**Collection entries:**
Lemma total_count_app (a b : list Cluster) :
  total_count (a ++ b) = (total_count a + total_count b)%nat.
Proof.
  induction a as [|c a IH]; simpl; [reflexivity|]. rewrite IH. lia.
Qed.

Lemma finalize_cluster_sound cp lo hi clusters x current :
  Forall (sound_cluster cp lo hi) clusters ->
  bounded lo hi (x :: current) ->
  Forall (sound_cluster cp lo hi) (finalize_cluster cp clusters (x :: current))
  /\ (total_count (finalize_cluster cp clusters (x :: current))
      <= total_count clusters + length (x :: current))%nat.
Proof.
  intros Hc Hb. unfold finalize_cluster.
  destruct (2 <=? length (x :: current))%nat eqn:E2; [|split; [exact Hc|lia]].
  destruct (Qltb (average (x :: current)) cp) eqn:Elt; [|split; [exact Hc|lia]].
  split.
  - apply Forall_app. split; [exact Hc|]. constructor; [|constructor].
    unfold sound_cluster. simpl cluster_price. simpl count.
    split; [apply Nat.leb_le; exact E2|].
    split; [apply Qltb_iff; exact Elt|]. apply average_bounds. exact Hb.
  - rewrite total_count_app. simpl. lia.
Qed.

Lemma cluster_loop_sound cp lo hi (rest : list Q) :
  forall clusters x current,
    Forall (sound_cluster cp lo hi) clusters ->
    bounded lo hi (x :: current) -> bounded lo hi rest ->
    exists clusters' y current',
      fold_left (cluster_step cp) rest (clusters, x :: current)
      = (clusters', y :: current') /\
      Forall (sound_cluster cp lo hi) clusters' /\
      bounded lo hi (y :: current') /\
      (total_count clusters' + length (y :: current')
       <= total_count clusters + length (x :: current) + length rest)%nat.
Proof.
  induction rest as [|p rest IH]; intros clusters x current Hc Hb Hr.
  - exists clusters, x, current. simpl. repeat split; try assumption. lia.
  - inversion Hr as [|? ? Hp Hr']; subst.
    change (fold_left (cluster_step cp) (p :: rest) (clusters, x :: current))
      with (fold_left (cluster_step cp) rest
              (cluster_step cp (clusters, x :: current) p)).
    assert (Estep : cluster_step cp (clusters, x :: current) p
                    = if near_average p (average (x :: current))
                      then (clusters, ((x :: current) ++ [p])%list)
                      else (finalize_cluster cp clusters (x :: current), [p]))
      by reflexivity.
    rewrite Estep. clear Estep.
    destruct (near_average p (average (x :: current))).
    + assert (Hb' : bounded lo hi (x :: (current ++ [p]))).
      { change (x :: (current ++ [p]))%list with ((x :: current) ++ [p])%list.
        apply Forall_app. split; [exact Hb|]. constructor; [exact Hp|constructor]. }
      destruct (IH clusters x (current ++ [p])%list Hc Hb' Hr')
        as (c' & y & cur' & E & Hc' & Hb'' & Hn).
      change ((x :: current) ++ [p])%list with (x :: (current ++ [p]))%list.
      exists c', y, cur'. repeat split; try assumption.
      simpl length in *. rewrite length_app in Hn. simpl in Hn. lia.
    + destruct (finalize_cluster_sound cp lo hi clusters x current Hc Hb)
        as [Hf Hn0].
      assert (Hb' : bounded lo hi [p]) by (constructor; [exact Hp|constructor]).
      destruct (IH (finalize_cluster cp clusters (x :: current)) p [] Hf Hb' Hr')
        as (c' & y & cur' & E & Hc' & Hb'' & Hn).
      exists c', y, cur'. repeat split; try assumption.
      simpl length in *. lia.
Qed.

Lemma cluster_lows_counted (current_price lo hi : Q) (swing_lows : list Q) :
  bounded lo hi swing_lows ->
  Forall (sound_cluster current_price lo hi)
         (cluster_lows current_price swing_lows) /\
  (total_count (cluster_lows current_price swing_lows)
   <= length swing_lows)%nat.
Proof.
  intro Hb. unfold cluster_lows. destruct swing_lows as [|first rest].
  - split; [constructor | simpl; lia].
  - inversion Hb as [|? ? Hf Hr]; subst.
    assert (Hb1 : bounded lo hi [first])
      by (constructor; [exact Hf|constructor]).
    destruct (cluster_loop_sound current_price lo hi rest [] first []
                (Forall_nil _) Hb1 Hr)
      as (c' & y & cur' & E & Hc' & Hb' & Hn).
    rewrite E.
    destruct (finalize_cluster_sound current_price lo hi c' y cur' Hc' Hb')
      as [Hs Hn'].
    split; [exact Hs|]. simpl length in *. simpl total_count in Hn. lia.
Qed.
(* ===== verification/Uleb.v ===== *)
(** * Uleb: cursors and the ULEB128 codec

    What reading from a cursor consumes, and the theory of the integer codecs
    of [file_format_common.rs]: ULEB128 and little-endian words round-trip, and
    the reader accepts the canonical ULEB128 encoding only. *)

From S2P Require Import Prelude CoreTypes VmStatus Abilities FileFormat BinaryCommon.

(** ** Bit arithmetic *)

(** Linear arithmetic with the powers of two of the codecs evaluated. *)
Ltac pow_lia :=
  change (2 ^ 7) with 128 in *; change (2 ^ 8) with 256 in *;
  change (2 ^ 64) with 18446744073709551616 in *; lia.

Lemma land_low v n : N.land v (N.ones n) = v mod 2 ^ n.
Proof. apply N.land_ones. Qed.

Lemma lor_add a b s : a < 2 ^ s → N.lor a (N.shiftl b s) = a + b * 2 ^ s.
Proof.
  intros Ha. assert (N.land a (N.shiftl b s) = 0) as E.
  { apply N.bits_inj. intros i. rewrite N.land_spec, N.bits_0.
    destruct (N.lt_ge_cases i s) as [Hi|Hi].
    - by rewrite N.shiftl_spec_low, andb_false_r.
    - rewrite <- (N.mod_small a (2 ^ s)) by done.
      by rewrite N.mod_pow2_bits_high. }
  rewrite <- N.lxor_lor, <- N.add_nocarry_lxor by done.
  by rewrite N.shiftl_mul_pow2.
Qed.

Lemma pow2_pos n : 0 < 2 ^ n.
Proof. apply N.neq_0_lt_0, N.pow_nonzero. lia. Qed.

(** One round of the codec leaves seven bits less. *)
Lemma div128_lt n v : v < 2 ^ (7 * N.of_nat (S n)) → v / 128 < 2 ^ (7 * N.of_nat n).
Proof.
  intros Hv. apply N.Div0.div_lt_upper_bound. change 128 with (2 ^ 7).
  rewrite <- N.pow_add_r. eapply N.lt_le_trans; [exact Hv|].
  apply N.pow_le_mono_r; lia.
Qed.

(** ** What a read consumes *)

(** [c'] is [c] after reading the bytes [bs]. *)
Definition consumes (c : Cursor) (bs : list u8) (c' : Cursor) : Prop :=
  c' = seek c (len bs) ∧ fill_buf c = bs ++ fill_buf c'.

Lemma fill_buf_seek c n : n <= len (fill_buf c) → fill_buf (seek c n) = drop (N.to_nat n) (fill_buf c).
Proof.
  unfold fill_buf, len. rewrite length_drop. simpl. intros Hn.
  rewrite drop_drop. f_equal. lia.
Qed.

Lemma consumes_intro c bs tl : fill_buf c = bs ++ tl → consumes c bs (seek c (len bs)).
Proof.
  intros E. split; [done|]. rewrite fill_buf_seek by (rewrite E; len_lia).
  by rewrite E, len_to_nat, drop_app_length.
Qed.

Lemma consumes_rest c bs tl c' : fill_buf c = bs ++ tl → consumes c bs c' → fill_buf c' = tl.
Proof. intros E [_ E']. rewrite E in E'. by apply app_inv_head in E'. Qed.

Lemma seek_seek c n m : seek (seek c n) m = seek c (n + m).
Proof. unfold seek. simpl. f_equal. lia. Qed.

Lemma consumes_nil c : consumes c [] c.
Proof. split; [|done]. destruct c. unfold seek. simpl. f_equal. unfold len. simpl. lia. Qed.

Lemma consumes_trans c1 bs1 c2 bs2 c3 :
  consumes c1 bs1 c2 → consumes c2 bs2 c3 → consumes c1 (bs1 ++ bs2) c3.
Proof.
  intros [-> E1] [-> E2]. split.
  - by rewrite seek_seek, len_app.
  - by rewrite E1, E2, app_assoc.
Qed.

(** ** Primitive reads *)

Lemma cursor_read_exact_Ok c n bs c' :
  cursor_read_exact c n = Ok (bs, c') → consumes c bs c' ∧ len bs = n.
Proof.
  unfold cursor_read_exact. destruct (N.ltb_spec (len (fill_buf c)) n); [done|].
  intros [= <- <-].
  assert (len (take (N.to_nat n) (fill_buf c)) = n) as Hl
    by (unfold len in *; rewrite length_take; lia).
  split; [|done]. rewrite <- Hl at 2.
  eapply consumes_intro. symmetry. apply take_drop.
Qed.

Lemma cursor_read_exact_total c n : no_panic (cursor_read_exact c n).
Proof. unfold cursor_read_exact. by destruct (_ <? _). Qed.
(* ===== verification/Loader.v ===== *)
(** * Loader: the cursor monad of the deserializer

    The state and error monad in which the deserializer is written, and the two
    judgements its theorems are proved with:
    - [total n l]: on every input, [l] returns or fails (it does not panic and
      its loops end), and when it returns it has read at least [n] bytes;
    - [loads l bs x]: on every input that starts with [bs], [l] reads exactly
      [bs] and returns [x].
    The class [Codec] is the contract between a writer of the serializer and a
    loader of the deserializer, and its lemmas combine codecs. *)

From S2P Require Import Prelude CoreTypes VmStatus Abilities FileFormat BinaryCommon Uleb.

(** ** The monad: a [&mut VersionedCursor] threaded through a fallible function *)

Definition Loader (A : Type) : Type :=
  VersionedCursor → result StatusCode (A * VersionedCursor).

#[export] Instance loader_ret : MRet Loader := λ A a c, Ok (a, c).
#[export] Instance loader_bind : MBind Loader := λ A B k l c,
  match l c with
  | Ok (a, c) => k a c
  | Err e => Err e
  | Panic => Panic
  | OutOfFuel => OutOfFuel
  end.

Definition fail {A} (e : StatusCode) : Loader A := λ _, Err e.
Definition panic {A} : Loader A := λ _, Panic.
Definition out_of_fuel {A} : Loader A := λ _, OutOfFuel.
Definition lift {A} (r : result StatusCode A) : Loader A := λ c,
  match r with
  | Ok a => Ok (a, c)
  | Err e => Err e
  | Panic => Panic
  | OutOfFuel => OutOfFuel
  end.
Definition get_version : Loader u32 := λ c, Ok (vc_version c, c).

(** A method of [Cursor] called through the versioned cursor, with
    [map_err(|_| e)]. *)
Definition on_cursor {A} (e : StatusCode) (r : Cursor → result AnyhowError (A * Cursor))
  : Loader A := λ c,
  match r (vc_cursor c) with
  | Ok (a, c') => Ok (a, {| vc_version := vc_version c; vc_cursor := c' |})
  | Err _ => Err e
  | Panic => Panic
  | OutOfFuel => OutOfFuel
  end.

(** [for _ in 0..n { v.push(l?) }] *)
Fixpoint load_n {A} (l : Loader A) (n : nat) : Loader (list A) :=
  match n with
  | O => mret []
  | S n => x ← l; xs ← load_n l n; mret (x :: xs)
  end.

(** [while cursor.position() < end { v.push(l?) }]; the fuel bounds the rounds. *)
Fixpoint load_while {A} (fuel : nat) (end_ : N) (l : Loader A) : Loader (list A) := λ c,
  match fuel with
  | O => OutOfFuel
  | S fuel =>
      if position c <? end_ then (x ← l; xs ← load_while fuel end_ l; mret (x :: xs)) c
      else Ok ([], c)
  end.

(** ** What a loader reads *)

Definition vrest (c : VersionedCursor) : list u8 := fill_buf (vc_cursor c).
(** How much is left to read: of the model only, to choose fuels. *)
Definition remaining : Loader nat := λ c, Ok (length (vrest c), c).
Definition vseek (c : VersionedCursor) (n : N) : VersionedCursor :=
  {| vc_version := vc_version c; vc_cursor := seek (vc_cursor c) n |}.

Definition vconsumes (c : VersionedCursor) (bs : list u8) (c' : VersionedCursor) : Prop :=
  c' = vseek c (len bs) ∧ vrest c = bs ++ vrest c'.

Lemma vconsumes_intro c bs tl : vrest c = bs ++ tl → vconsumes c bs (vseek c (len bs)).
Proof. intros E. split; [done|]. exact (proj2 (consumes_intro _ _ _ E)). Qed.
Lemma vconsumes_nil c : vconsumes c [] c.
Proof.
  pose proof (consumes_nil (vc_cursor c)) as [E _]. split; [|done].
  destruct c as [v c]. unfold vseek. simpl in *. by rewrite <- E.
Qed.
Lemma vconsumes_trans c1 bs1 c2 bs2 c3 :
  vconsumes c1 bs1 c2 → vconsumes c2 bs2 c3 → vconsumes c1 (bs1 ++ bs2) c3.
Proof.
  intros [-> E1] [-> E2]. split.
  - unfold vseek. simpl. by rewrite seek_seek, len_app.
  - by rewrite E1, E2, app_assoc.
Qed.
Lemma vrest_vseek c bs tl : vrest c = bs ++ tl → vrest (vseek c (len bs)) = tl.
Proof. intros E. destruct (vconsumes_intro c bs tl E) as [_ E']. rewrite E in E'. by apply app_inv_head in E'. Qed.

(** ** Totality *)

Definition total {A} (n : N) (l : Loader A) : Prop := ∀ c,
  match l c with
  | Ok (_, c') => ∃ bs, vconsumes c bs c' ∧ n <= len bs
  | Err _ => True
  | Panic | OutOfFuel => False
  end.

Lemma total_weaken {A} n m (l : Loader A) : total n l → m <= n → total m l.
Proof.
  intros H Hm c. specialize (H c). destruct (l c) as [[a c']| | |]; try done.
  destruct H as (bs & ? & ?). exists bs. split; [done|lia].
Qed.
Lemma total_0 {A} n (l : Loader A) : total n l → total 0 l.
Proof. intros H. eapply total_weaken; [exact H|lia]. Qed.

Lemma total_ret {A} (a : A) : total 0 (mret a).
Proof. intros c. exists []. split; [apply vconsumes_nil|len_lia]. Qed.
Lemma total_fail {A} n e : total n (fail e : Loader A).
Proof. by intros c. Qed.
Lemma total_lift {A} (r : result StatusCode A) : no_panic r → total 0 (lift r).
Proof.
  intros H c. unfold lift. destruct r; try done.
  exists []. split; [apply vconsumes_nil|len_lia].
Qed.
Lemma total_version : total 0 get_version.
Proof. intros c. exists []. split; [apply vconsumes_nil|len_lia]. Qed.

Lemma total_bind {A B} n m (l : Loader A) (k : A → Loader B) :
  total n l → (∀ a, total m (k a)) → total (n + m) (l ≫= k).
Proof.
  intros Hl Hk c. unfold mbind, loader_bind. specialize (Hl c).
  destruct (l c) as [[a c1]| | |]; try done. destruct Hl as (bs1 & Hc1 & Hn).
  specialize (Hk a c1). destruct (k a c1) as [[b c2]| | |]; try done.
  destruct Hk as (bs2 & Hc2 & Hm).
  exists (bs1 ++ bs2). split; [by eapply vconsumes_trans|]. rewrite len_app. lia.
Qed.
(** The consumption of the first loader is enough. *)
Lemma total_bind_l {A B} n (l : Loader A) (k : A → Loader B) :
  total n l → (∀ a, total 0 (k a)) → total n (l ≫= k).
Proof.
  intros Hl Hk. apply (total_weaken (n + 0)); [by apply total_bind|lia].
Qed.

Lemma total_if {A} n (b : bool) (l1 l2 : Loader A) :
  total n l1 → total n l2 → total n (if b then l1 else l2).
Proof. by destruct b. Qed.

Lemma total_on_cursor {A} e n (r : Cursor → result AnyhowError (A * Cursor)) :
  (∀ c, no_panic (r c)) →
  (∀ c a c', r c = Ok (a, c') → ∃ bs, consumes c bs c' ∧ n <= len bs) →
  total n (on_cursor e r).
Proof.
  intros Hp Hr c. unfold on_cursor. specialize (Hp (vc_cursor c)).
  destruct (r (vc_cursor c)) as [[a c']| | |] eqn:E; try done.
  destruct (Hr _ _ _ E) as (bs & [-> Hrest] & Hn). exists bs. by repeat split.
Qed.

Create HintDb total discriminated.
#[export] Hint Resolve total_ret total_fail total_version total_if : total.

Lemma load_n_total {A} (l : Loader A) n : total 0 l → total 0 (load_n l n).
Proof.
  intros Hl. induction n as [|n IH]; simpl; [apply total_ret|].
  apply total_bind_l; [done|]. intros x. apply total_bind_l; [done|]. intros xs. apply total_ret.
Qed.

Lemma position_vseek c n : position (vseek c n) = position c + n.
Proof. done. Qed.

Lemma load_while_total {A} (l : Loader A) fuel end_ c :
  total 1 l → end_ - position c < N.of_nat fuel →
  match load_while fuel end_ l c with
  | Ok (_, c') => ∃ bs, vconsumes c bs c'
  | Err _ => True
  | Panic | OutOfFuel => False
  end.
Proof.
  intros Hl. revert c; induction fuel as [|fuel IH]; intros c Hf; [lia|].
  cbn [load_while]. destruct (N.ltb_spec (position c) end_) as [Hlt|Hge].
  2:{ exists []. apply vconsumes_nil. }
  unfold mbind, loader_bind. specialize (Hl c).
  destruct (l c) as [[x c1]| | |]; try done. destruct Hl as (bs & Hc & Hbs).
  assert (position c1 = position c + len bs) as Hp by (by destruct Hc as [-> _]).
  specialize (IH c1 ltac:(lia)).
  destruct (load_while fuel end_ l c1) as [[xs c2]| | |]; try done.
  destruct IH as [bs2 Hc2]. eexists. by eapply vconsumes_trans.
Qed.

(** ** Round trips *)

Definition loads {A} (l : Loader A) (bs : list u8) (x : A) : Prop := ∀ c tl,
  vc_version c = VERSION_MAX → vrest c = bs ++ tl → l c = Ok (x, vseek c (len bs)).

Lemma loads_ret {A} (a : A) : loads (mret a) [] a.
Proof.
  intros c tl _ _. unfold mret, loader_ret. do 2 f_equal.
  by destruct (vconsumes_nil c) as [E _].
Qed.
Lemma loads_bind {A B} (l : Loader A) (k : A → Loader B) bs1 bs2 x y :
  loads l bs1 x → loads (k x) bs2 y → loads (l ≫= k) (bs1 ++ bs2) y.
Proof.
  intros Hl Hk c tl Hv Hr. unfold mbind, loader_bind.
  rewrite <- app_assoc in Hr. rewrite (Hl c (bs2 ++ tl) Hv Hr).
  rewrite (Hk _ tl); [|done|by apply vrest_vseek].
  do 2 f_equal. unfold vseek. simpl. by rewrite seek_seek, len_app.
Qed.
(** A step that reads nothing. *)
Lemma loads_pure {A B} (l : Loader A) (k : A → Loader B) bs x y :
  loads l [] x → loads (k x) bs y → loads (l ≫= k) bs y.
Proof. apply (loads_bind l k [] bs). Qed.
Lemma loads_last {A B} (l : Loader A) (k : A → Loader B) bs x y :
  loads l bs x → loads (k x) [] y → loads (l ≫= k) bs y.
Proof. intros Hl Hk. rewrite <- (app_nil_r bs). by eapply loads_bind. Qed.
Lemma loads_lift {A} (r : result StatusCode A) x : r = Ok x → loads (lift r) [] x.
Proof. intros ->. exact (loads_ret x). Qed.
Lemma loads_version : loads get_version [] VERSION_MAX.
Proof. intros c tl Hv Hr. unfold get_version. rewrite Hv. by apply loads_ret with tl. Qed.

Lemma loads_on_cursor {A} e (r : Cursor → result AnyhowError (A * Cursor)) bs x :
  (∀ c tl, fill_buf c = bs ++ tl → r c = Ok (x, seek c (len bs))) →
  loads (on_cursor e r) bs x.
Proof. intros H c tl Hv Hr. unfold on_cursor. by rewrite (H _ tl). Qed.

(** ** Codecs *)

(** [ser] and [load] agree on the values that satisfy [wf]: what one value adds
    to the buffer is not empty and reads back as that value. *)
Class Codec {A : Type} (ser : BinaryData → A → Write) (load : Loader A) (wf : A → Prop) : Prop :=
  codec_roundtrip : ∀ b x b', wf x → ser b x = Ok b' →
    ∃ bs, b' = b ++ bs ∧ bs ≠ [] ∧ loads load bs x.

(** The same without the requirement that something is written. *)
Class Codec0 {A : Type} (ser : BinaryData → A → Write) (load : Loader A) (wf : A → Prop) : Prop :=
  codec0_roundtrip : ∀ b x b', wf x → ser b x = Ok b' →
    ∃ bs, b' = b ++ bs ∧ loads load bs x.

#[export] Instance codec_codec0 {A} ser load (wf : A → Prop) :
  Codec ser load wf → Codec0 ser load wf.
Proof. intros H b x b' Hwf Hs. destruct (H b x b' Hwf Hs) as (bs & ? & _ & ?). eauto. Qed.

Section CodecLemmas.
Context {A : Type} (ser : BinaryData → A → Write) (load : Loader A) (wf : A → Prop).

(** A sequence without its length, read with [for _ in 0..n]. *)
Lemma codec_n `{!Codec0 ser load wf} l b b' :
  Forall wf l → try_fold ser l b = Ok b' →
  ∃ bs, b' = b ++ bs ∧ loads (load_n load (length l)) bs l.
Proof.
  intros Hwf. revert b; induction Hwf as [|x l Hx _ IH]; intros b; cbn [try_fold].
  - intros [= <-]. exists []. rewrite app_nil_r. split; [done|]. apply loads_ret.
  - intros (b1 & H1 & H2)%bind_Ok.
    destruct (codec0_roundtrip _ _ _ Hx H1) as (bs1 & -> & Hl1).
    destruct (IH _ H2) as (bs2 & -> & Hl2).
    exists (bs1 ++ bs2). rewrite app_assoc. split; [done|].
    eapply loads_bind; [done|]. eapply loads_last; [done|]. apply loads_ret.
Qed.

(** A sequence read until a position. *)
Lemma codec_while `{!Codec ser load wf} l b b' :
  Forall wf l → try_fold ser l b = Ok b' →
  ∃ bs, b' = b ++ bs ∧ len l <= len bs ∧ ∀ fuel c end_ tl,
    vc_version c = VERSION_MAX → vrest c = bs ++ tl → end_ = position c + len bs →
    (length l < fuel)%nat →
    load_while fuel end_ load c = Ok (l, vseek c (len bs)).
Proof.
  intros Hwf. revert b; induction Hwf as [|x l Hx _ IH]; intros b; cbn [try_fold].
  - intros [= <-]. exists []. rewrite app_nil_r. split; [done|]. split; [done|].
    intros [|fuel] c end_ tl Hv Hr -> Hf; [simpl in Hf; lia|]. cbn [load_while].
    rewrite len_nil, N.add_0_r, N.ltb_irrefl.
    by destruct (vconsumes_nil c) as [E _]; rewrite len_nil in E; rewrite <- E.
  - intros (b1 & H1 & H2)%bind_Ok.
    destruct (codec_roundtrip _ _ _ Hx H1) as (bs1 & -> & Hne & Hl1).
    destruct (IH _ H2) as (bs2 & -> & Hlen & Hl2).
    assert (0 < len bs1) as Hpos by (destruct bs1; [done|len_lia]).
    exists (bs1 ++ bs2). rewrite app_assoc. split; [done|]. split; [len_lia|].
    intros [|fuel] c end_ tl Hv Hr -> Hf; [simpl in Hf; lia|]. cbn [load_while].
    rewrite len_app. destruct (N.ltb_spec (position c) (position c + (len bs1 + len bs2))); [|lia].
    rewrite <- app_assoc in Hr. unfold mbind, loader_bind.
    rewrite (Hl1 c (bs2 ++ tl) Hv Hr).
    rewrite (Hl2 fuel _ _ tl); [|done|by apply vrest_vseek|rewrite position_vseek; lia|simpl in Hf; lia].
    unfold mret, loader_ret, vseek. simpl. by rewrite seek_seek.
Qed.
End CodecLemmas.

**What the exercise asks:** With the line holding "loader of the" as the first and the line holding "Definition Loader (A" as the last, set down that range of the entries above exactly, and nothing else.

**Exercise output:**
    loader of the deserializer, and its lemmas combine codecs. *)

From S2P Require Import Prelude CoreTypes VmStatus Abilities FileFormat BinaryCommon Uleb.

(** ** The monad: a [&mut VersionedCursor] threaded through a fallible function *)

Definition Loader (A : Type) : Type :=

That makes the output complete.